Of the bill's substantial group of trade measures, one that has already attracted much attention and is likely to attract even more in the weeks and months ahead is the requirement to terminate the Mexican trucks pilot program. The U.S. Department of Transportation put this program in place in 2007, six years after a dispute settlement panel convened under the North American Free Trade Agreement (NAFTA) found that a blanket refusal by the United States to consider applications by Mexican companies to provide cross-border trucking services breaches U.S. obligations under NAFTA.

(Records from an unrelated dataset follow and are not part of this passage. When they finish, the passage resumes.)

(** What every run of the loop preserves: each body makes one call and one
    exit test per tick received, and calls never overlap. *)
Lemma loop_accounting (rc : monitorLooper) (beats : list beat) :
  forall w,
    let r := loop rc beats w in
    exists more,
      trace (snd r) = trace w ++ more /\
      calls more = ticks more /\
      exit_tests more = ticks more /\
      (ticks more <= List.length beats)%nat /\
      outstanding false more = Some false /\
      match fst r with
      | Returned => (1 <= ticks more)%nat /\ never_true more = false
      | Waiting => ticks more = List.length beats /\ never_true more = true
      | Panicked => False
      end.
Proof.
  induction beats as [|b rest IH]; intros w r.
  - exists []. subst r. rewrite loop_nil. cbn [fst snd].
    rewrite app_nil_r. repeat split; reflexivity.
  - subst r. rewrite loop_cons, tick_run.
    set (t := clock (arrived b w) + took (answer b)).
    set (es := tick_events rc (answer b) t (box (arrived b w))).
    set (b' := poll_box (answer b) t (box (arrived b w))).
    set (w' := {| clock := t; box := b'; trace := _ |}).
    destruct (tick_events_counts rc (answer b) t (box (arrived b w)))
      as (Hc & Ht & He & Hn & Ho).
    fold b' in Hn. fold es in Hc, Ht, He, Hn, Ho.
    destruct (utils.ShouldExit t b') eqn:Hx; cbn [negb] in Hn.
    + exists (TickReceived :: es).
      destruct (after_tick_received es) as (Ac & At & Ae & An & Ao).
      rewrite Ac, At, Ae, An, Ao, Hc, Ht, He, Hn, Ho.
      cbn [fst snd]. subst w'. cbn [trace arrived List.length].
      rewrite <- app_assoc.
      repeat split; lia.
    + destruct (IH w') as (more & Htr & Hcm & Hem & Hlen & Hom & Hout).
      remember (fst (loop rc rest w')) as o eqn:Ho'. clear Ho'.
      exists (TickReceived :: es ++ more).
      destruct (after_tick_received (es ++ more)) as (Ac & At & Ae & An & Ao).
      rewrite Ac, At, Ae, An, Ao.
      rewrite calls_app, ticks_app, exit_tests_app, never_true_app,
        outstanding_app, Hc, Ht, He, Hn, Ho, Hom, Htr.
      subst w'. cbn [trace arrived List.length andb].
      repeat rewrite <- app_assoc.
      split; [reflexivity|].
      repeat split; try lia.
      destruct o; intuition lia.
Qed.

Lemma loop_healthy (rc : monitorLooper) (beats : list beat) :
  forall w,
    forallb succeeds beats = true ->
    0 <= utils.threshold (box w) ->
    fst (loop rc beats w) = Waiting.
Proof.
  induction beats as [|b rest IH]; intros w Hall Hth; [reflexivity|].
  cbn [forallb] in Hall. apply andb_true_iff in Hall as [Hb Hrest].
  unfold succeeds in Hb.
  rewrite loop_cons, tick_run. unfold poll_box.
  destruct (err (answer b)); [discriminate|].
  rewrite ShouldExit_after_Success. cbn [arrived box].
  replace (utils.threshold (box w) <? 0) with false
    by (symmetry; apply Z.ltb_ge; exact Hth).
  apply IH; [exact Hrest | exact Hth].
Qed.

(** ** Whole runs of [Go] *)

Lemma startup_boot (rc : monitorLooper) (t0 draw : Z) (first : reply) :
  let d := wrap_int (rand.Intn 15 draw * time.Second) in
  let t := t0 + d + took first in
  snd (startup rc draw first (boot rc t0)) =
  {| clock := t; box := poll_box first t (FailBox rc);
     trace := startup_events rc t0 draw first |}.
Proof.
  intros d t. rewrite startup_run. reflexivity.
Qed.

Lemma startup_events_counts (rc : monitorLooper) (t0 draw : Z)
    (first : reply) :
  calls (startup_events rc t0 draw first) = 1%nat /\
  ticks (startup_events rc t0 draw first) = 0%nat /\
  exit_tests (startup_events rc t0 draw first) = 0%nat /\
  never_true (startup_events rc t0 draw first) = true /\
  outstanding false (startup_events rc t0 draw first) = Some false.
Proof.
  unfold startup_events, poll_events.
  destruct (err first); repeat split; reflexivity.
Qed.

Lemma run_unfold (rc : monitorLooper) (t0 draw : Z) (first : reply)
    (beats : list beat) :
  let w1 := snd (startup rc draw first (boot rc t0)) in
  run rc t0 draw first beats =
  if Interval rc <=? 0 then (Panicked, w1)
  else loop rc beats (ticking rc w1).
Proof. intros w1. unfold run. apply Go_run. Qed.

Lemma run_accounting (rc : monitorLooper) (t0 draw : Z) (first : reply)
    (beats : list beat) :
  let r := run rc t0 draw first beats in
  let head := startup_events rc t0 draw first in
  (Interval rc <= 0 /\ fst r = Panicked /\ trace (snd r) = head) \/
  (0 < Interval rc /\
   exists more,
     trace (snd r) = head ++ TickerStarted (Interval rc) :: more /\
     calls more = ticks more /\
     exit_tests more = ticks more /\
     (ticks more <= List.length beats)%nat /\
     outstanding false more = Some false /\
     match fst r with
     | Returned => (1 <= ticks more)%nat /\ never_true more = false
     | Waiting => ticks more = List.length beats /\ never_true more = true
     | Panicked => False
     end).
Proof.
  intros r head. subst r. rewrite run_unfold.
  destruct (Interval rc <=? 0) eqn:Hi.
  - left. apply Z.leb_le in Hi. cbn [fst snd].
    rewrite startup_boot. split; [exact Hi | split; reflexivity].
  - right. apply Z.leb_gt in Hi. split; [exact Hi|].
    destruct (loop_accounting rc beats
                (ticking rc (snd (startup rc draw first (boot rc t0)))))
      as (more & Htr & Hrest).
    exists more. split; [| exact Hrest].
    rewrite Htr, startup_boot. cbn [ticking trace].
    rewrite <- app_assoc. reflexivity.
Qed.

In February 2007, the U.S. Department of Transportation launched a pilot program permitting up to 100 Mexican trucking companies to carry cargo into the United States, beyond a 20-25 mile commercial zone at the U.S.-Mexican border, provided that the trucks and their drivers meet rigorous standards. To date, trucks from some 26 Mexican companies have entered the United States under the program.

Mexico already has indicated its intention to exercise its right to retaliate for the U.S. breach of its NAFTA obligation not to discriminate with respect to regulation of the provision of trucking services. According to some reports, the "benefits of equivalent effect" that Mexico would suspend involve approximately $2 billion in trade. Thus, Mexico could raise tariffs on $2 billion in U.S. exports, affecting diverse sectors of the U.S. economy. If the United States believed the retaliation was excessive, it would have to request the convening of another NAFTA panel to resolve that dispute.